_WORK ITEM_. Please write out exactly the lines of the data below from the line holding "#[local] Hint Resolve keeps_add_wait_c" through the line holding "(forall p s', (len", and leave out the rest.

BEGIN RECORDS FOR THIS TASK

(** ** The actions leave the latches alone *)
Lemma keeps_now_c : keeps (now rdtscp).
Proof. apply keeps_read. Qed.
#[local] Hint Resolve keeps_now_c : keeps.
Lemma keeps_add_wait_c t start : keeps (add_wait rdtscp t start).
Proof. unfold add_wait. keeping. Qed.
Lemma keeps_create_c : keeps create_pending_version.
Proof. unfold create_pending_version. keeping. Qed.
Lemma keeps_load_buffer b : keeps (load_core_buffer b).
Proof. unfold load_core_buffer. keeping. Qed.
Lemma keeps_store_buffer b x : keeps (store_core_buffer b x).
Proof. by apply keeps_modify. Qed.
#[local] Hint Resolve keeps_add_wait_c keeps_create_c keeps_load_buffer keeps_store_buffer : keeps.

Lemma keeps_minor_gc a E : keeps (P := RowBuffer.t) (R := Value) (GlobalVersionArray.minor_gc a E).
Proof.
  unfold GlobalVersionArray.minor_gc. keeping.
  generalize (GlobalVersionArray.ids_slots_ a). intros l. induction l as [|itr l IH]; [apply keeps_fail|].
  cbn [GlobalVersionArray.minor_gc_loop]. destruct l as [|next l]; [apply keeps_ret|].
  destruct (_ <=? _); [apply keeps_ret|]. apply keeps_bind; [unfold GlobalVersionArray.gc; keeping|]. intros []. exact IH.
Qed.
#[local] Hint Resolve keeps_minor_gc : keeps.

Lemma quiet_batch_append s val b : quiet L (batch_append_row s val b).
Proof.
  unfold batch_append_row. apply quiet_load. intros v. apply stores_bind; [keeping|intros x].
  apply stores_bind; [unfold GlobalVersionArray.batch_append; keeping|intros [g x']].
  apply stores_store_then; [done|]. intros _. keeping.
Qed.

(** ** The operations take few steps *)
Ltac assoc := repeat first [rewrite mbind_prog | rewrite prog_bind_assoc].
Ltac lact := assoc; apply latw_act_all; [apply keeps_quiet; keeping|].
Ltac lstep := lact; intros ?.

Local Abbreviation len := (fun s => length (appended_core_buffers_ s)).

Lemma insert_len s val b : (len (insert_core_buffer rehash s val b) <= Datatypes.S (len s))%nat.
Proof. unfold insert_core_buffer. case_decide; cbn; [lia|]. by rewrite rehash_perm. Qed.

Lemma latw_contended {A} s val b n (F : ptr * Caracal -> prog CEnv A) :
  (forall p s', (len s' <= Datatypes.S (len s))%nat -> latw n [] (F (p, s'))) ->
  latw (6 + n) [] (prog_bind (append_to_contented_row rdtscp rehash me s val b) F).
Proof.
  intros HF. unfold append_to_contented_row. lact. intros [p []].
  { apply (latw_le L K me n); [lia|]. apply latw_bind_ret. apply HF. apply insert_len. }
  lstep. assoc. apply (latw_lock L lok K me ltac:(lia) (Some val)); [cbn; lia|]. lstep. assoc.
  apply (latw_act_all L K me _ _ (1 + n)%nat); [apply quiet_batch_append|intros ?]. assoc.
  apply (latw_unlock L lok K me (Some val)). apply latw_bind_ret. apply HF. lia.
Qed.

END RECORDS FOR THIS TASK

_EXERCISE ANSWER_.
#[local] Hint Resolve keeps_add_wait_c keeps_create_c keeps_load_buffer keeps_store_buffer : keeps.

Lemma keeps_minor_gc a E : keeps (P := RowBuffer.t) (R := Value) (GlobalVersionArray.minor_gc a E).
Proof.
  unfold GlobalVersionArray.minor_gc. keeping.
  generalize (GlobalVersionArray.ids_slots_ a). intros l. induction l as [|itr l IH]; [apply keeps_fail|].
  cbn [GlobalVersionArray.minor_gc_loop]. destruct l as [|next l]; [apply keeps_ret|].
  destruct (_ <=? _); [apply keeps_ret|]. apply keeps_bind; [unfold GlobalVersionArray.gc; keeping|]. intros []. exact IH.
Qed.
#[local] Hint Resolve keeps_minor_gc : keeps.

Lemma quiet_batch_append s val b : quiet L (batch_append_row s val b).
Proof.
  unfold batch_append_row. apply quiet_load. intros v. apply stores_bind; [keeping|intros x].
  apply stores_bind; [unfold GlobalVersionArray.batch_append; keeping|intros [g x']].
  apply stores_store_then; [done|]. intros _. keeping.
Qed.

(** ** The operations take few steps *)
Ltac assoc := repeat first [rewrite mbind_prog | rewrite prog_bind_assoc].
Ltac lact := assoc; apply latw_act_all; [apply keeps_quiet; keeping|].
Ltac lstep := lact; intros ?.

Local Abbreviation len := (fun s => length (appended_core_buffers_ s)).

Lemma insert_len s val b : (len (insert_core_buffer rehash s val b) <= Datatypes.S (len s))%nat.
Proof. unfold insert_core_buffer. case_decide; cbn; [lia|]. by rewrite rehash_perm. Qed.

Lemma latw_contended {A} s val b n (F : ptr * Caracal -> prog CEnv A) :
  (forall p s', (len s' <= Datatypes.S (len s))%nat -> latw n [] (F (p, s'))) ->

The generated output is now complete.